§ **TASK ITEM**
Quote the lines below exactly, from the one that holds "(se_Device extra) (se_MType" through the final line of the records, and only those.

=-=-=-=-=

(* ===== verification/BufferedAggregator.v ===== *)
(** * The aggregator

    aggregator/aggregator.go: what the goroutine of the aggregator does with
    each message, and flushing.  The two samplers are those of [CheckSampler]
    and [TimeSampler], samples and service checks go to the exporter of
    [Exporter].  A push to the serializer runs in a goroutine of its own: the
    ones started and not finished are part of the state. *)

From S2P Require Import Prelude.
From S2P Require Import Runtime.
From S2P Require Import Float64.
From S2P Require Import Statsd.
From S2P Require Import Metrics.
From S2P Require Import Payloads.
From S2P Require Import Aggregator.
From S2P Require Import TimeSampler.
From S2P Require Import CheckSampler.
From S2P Require Import StatsdServer.
From S2P Require Import Exporter.

#[local] Open Scope string_scope.

(** ** Statistics of the flushes *)

Record Stats := mkStats { st_Flushes : list Z; st_FlushIndex : Z; st_LastFlush : Z; st_Name : string }.

(** [newFlushTimeStats] and [newFlushCountStats] put these in a table. *)
Definition newStats (name : string) : Stats := mkStats (repeat 0 32) (-1) 0 name.

Definition Stats_add (stat : Z) (s : Stats) : Stats :=
  let i := (st_FlushIndex s +₆₄ 1) %ᵍ 32 in
  mkStats (<[Z.to_nat i := stat]> (st_Flushes s)) i stat (st_Name s).

(** The counters published by name, those of the telemetry by name and
    labels, and the two tables of statistics. *)
Record Telemetry := mkTelemetry {
  tl_expvars : gmap string Z;
  tl_tlm : gmap (string * list string) float64;
  tl_flushTimeStats : gmap string Stats;
  tl_flushCountStats : gmap string Stats
}.

Definition init_stats (names : list string) : gmap string Stats := list_to_map ((λ n, (n, newStats n)) <$> names).

Definition init_telemetry : Telemetry :=
  mkTelemetry ∅ ∅
    (init_stats ["ChecksMetricSampleFlushTime"; "ServiceCheckFlushTime"; "EventFlushTime"; "MainFlushTime";
                 "MetricSketchFlushTime"])
    (init_stats ["ServiceChecks"; "Series"; "Events"; "Sketches"]).

Definition incr (name : string) (n : Z) (t : Telemetry) : Telemetry :=
  mkTelemetry (<[name := map_get 0 (tl_expvars t) name +₆₄ n]> (tl_expvars t)) (tl_tlm t) (tl_flushTimeStats t)
    (tl_flushCountStats t).
Definition tlm_add (name : string) (labels : list string) (v : Z) (t : Telemetry) : Telemetry :=
  mkTelemetry (tl_expvars t)
    (<[(name, labels) := f64_add (map_get f64_zero (tl_tlm t) (name, labels)) (f64_of_int v)]> (tl_tlm t))
    (tl_flushTimeStats t) (tl_flushCountStats t).
Definition addFlushTime (name : string) (value : Z) (t : Telemetry) : Telemetry :=
  mkTelemetry (tl_expvars t) (tl_tlm t) (alter (Stats_add value) name (tl_flushTimeStats t)) (tl_flushCountStats t).
Definition addFlushCount (name : string) (value : Z) (t : Telemetry) : Telemetry :=
  mkTelemetry (tl_expvars t) (tl_tlm t) (tl_flushTimeStats t) (alter (Stats_add value) name (tl_flushCountStats t)).

(** ** The aggregator *)

Record senderMetricSample := mkSenderSample { sms_id : string; sms_metricSample : MetricSample; sms_commit : bool }.
Record senderHistogramBucket := mkSenderBucket { shb_id : string; shb_bucket : HistogramBucket }.

Definition set_tags (s : MetricSample) (tags : list string) : MetricSample :=
  mkSample (ms_Name s) (ms_Value s) (ms_RawValue s) (ms_Mtype s) tags (ms_Host s) (ms_SampleRate s) (ms_Timestamp s).
Definition set_bucket_tags (b : HistogramBucket) (tags : list string) : HistogramBucket :=
  mkBucket (hb_Name b) (hb_Value b) (hb_LowerBound b) (hb_UpperBound b) (hb_Monotonic b) tags (hb_Host b) (hb_Timestamp b).

Section aggregator.
Context {R : GoRuntime} {SK : Sketches} {G : Registry}.
Context (murmur3_Sum128 : string → Z * Z).
Context (defaultAggregates : list string) (defaultPercentiles : list Z) (AgentExpirySeconds : Z).
Context (AgentVersion : string).

(** What is given to the serializer. *)
Inductive push :=
  | PushSketches (sketches : list SketchSeries)
  | PushSeries (series : list Serie)
  | PushServiceChecks (serviceChecks : list ServiceCheck)
  | PushEvents (events : list Event).

Record Agg := mkAgg {
  ag_metricPool : option MetricSamplePool;
  ag_statsdSampler : TimeSampler;
  ag_checkSamplers : gmap string CheckSampler;
  ag_serviceChecks : list ServiceCheck;
  ag_events : list Event;
  ag_hostname : string;
  ag_agentName : string;
  ag_exporter : PromExporter;
  ag_recurrentSeries : list Serie;
  ag_telemetry : Telemetry;
  ag_pushes : list push
}.

Definition NewBufferedAggregator (metricPool : option MetricSamplePool) (hostname agentName : string) (e : PromExporter) : Agg :=
  mkAgg metricPool (NewTimeSampler bucketSize) ∅ [] [] hostname agentName e [] init_telemetry [].

Definition with_pool (p : option MetricSamplePool) (a : Agg) : Agg :=
  mkAgg p (ag_statsdSampler a) (ag_checkSamplers a) (ag_serviceChecks a) (ag_events a) (ag_hostname a) (ag_agentName a)
    (ag_exporter a) (ag_recurrentSeries a) (ag_telemetry a) (ag_pushes a).
Definition with_samplers (s : TimeSampler) (m : gmap string CheckSampler) (a : Agg) : Agg :=
  mkAgg (ag_metricPool a) s m (ag_serviceChecks a) (ag_events a) (ag_hostname a) (ag_agentName a) (ag_exporter a)
    (ag_recurrentSeries a) (ag_telemetry a) (ag_pushes a).
Definition with_checks (m : gmap string CheckSampler) (a : Agg) : Agg := with_samplers (ag_statsdSampler a) m a.
Definition with_queues (sc : list ServiceCheck) (e : list Event) (a : Agg) : Agg :=
  mkAgg (ag_metricPool a) (ag_statsdSampler a) (ag_checkSamplers a) sc e (ag_hostname a) (ag_agentName a) (ag_exporter a)
    (ag_recurrentSeries a) (ag_telemetry a) (ag_pushes a).
Definition with_hostname (h : string) (a : Agg) : Agg :=
  mkAgg (ag_metricPool a) (ag_statsdSampler a) (ag_checkSamplers a) (ag_serviceChecks a) (ag_events a) h (ag_agentName a)
    (ag_exporter a) (ag_recurrentSeries a) (ag_telemetry a) (ag_pushes a).
Definition with_exporter (e : PromExporter) (a : Agg) : Agg :=
  mkAgg (ag_metricPool a) (ag_statsdSampler a) (ag_checkSamplers a) (ag_serviceChecks a) (ag_events a) (ag_hostname a)
    (ag_agentName a) e (ag_recurrentSeries a) (ag_telemetry a) (ag_pushes a).
Definition with_recurrent (l : list Serie) (a : Agg) : Agg :=
  mkAgg (ag_metricPool a) (ag_statsdSampler a) (ag_checkSamplers a) (ag_serviceChecks a) (ag_events a) (ag_hostname a)
    (ag_agentName a) (ag_exporter a) l (ag_telemetry a) (ag_pushes a).
Definition with_telemetry (f : Telemetry → Telemetry) (a : Agg) : Agg :=
  mkAgg (ag_metricPool a) (ag_statsdSampler a) (ag_checkSamplers a) (ag_serviceChecks a) (ag_events a) (ag_hostname a)
    (ag_agentName a) (ag_exporter a) (ag_recurrentSeries a) (f (ag_telemetry a)) (ag_pushes a).
Definition with_pushes (l : list push) (a : Agg) : Agg :=
  mkAgg (ag_metricPool a) (ag_statsdSampler a) (ag_checkSamplers a) (ag_serviceChecks a) (ag_events a) (ag_hostname a)
    (ag_agentName a) (ag_exporter a) (ag_recurrentSeries a) (ag_telemetry a) l.

Definition AddRecurrentSeries (newSerie : Serie) (a : Agg) : Agg := with_recurrent (ag_recurrentSeries a ++ [newSerie])%list a.

(** The aggregator, and whether the identifier is already registered. *)
Definition registerSender (id : string) (a : Agg) : Agg * bool :=
  match ag_checkSamplers a !! id with
  | Some _ => (a, true)
  | None => (with_checks (<[id := newCheckSampler]> (ag_checkSamplers a)) a, false)
  end.
Definition deregisterSender (id : string) (a : Agg) : Agg := with_checks (delete id (ag_checkSamplers a)) a.

(** ** Messages *)

(** [now] is read when the samples are committed. *)
Definition handleSenderSample (now : float64) (ss : senderMetricSample) (a : Agg) : outcome Agg :=
  match ag_checkSamplers a !! sms_id ss with
  | Some checkSampler =>
      if sms_commit ss then
        match commit checkSampler now with
        | Some checkSampler => Done (with_checks (<[sms_id ss := checkSampler]> (ag_checkSamplers a)) a)
        | None => Panics
        end
      else
        let sample := set_tags (sms_metricSample ss) (SortUniqInPlace (ms_Tags (sms_metricSample ss))) in
        Done (with_checks (<[sms_id ss := CheckSampler_addSample murmur3_Sum128 defaultAggregates defaultPercentiles
                                            checkSampler sample]> (ag_checkSamplers a)) a)
  | None => Done a
  end.

Definition handleSenderBucket (now : Z) (checkBucket : senderHistogramBucket) (a : Agg) : Agg :=
  match ag_checkSamplers a !! shb_id checkBucket with
  | Some checkSampler =>
      let bucket := set_bucket_tags (shb_bucket checkBucket) (SortUniqInPlace (hb_Tags (shb_bucket checkBucket))) in
      with_checks (<[shb_id checkBucket := (addBucket murmur3_Sum128 checkSampler bucket now).1]> (ag_checkSamplers a)) a
  | None => a
  end.

(** The service check as it is exported. *)
Definition ready_check (now : Z) (sc : ServiceCheck) : ServiceCheck :=
  mkServiceCheck (sc_CheckName sc) (sc_Host sc) (if (sc_Ts sc =? 0)%Z then now else sc_Ts sc) (sc_Status sc) (sc_Message sc)
    (SortUniqInPlace (sc_Tags sc)).

(** An error of the exporter is logged. *)
Definition addServiceCheck (now : Z) (sc : ServiceCheck) (a : Agg) : outcome Agg :=
  r ← ExportServiceCheck (ready_check now sc) (ag_exporter a);
  Done (with_exporter r.1 a).

Definition ready_event (now : Z) (e : Event) : Event :=
  mkEvent (ev_Title e) (ev_Text e) (if (ev_Ts e =? 0)%Z then now else ev_Ts e) (ev_Priority e) (ev_Host e)
    (SortUniqInPlace (ev_Tags e)) (ev_AlertType e) (ev_AggregationKey e) (ev_SourceTypeName e) (ev_EventType e).

Definition addEvent (now : Z) (e : Event) (a : Agg) : Agg :=
  with_queues (ag_serviceChecks a) (ag_events a ++ [ready_event now e])%list a.

(** The sample's tags are sorted in place. *)
Definition sorted_sample (metricSample : MetricSample) : MetricSample :=
  set_tags metricSample (SortUniqInPlace (ms_Tags metricSample)).

Definition addSample (metricSample : MetricSample) (a : Agg) : outcome Agg :=
  r ← ExportMetricSample (sorted_sample metricSample) (ag_exporter a);
  Done (with_exporter r.1 a).

(** A loop over a batch, which stops where it panics. *)
Fixpoint each {A} (f : nat → A → Agg → outcome Agg) (i : nat) (l : list A) (a : Agg) : outcome Agg :=
  match l with
  | [] => Done a
  | x :: l => a ← f i x a; each f (S i) l a
  end.

(** ** Flushing *)

(** The readings of the clock during a flush: its start in seconds, the time
    at which the statsd sampler is flushed, each check sampler's, and the time
    of the agent's own service check. *)
Record flush_clock := mkFlushClock {
  fc_start : Z;
  fc_statsd : float64;
  fc_check : string → Z;
  fc_up : Z
}.

(** One check sampler: the samplers, and what is collected. *)
Definition flush_sampler (c : flush_clock) (acc : gmap string CheckSampler * list Serie * list SketchSeries)
    (kv : string * CheckSampler) : gmap string CheckSampler * list Serie * list SketchSeries :=
  let '(m, series, sketches) := acc in
  let '(cs, s, sk) := CheckSampler_flush kv.2 (fc_check c kv.1) in
  (<[kv.1 := cs]> m, series ++ s, sketches ++ sk)%list.

(** [None] if a sampler panics. *)
Definition GetSeriesAndSketches (c : flush_clock) (a : Agg) : option (Agg * list Serie * list SketchSeries) :=
  r ← TimeSampler_flush defaultAggregates defaultPercentiles AgentExpirySeconds (ag_statsdSampler a) (fc_statsd c);
  let '(statsd, series, sketches) := r in
  let '(m, series, sketches) :=
    foldl (flush_sampler c) (ag_checkSamplers a, series, sketches) (range (ag_checkSamplers a)) in
  Some (with_samplers statsd m a, series, sketches).

(** The end of a push: [err] and [elapsed] are the serializer's. *)
Definition report (errors flushed data_type : string) (time : string) (n : Z) (err : bool) (elapsed : Z) (t : Telemetry) : Telemetry :=
  let t := if err then incr errors 1 t else t in
  let t := addFlushTime time elapsed t in
  let t := incr flushed n t in
  tlm_add "flush" [data_type; if err then "error" else "ok"] n t.

Definition pushSketches (sketches : list SketchSeries) : bool → Z → Telemetry → Telemetry :=
  report "SketchesFlushErrors" "SketchesFlushed" "sketches" "MetricSketchFlushTime" (Z.of_nat (length sketches)).
Definition pushSeries (series : list Serie) : bool → Z → Telemetry → Telemetry :=
  report "SeriesFlushErrors" "SeriesFlushed" "series" "ChecksMetricSampleFlushTime" (Z.of_nat (length series)).
Definition sendServiceChecks (serviceChecks : list ServiceCheck) : bool → Z → Telemetry → Telemetry :=
  report "ServiceCheckFlushErrors" "ServiceCheckFlushed" "service_checks" "ServiceCheckFlushTime"
    (Z.of_nat (length serviceChecks)).
Definition sendEvents (events : list Event) : bool → Z → Telemetry → Telemetry :=
  report "EventsFlushErrors" "EventsFlushed" "events" "EventFlushTime" (Z.of_nat (length events)).

Definition run_push (p : push) : bool → Z → Telemetry → Telemetry :=
  match p with
  | PushSketches l => pushSketches l
  | PushSeries l => pushSeries l
  | PushServiceChecks l => sendServiceChecks l
  | PushEvents l => sendEvents l
  end.

(** A push is run at once, with the answer of the serializer, or started. *)
Definition start_push (wait : option (push → bool * Z)) (p : push) (a : Agg) : Agg :=
  match wait with
  | Some answer => with_telemetry (run_push p (answer p).1 (answer p).2) a
  | None => with_pushes (ag_pushes a ++ [p])%list a
  end.

(** A recurrent serie keeps the host and the source type that it is given. *)
Definition fill_extra (hostname : string) (extra : Serie) : Serie :=
  mkSerie (se_Name extra) (se_Points extra) (se_Tags extra) (if String.eqb (se_Host extra) "" then hostname else se_Host extra)
    (se_Device extra) (se_MType extra) (se_Interval extra)
    (if String.eqb (se_SourceTypeName extra) "" then "System" else se_SourceTypeName extra)
    (se_ContextKey extra) (se_NameSuffix extra).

=-=-=-=-=

§ **RESULT BELOW**
    (se_Device extra) (se_MType extra) (se_Interval extra)
    (if String.eqb (se_SourceTypeName extra) "" then "System" else se_SourceTypeName extra)
    (se_ContextKey extra) (se_NameSuffix extra).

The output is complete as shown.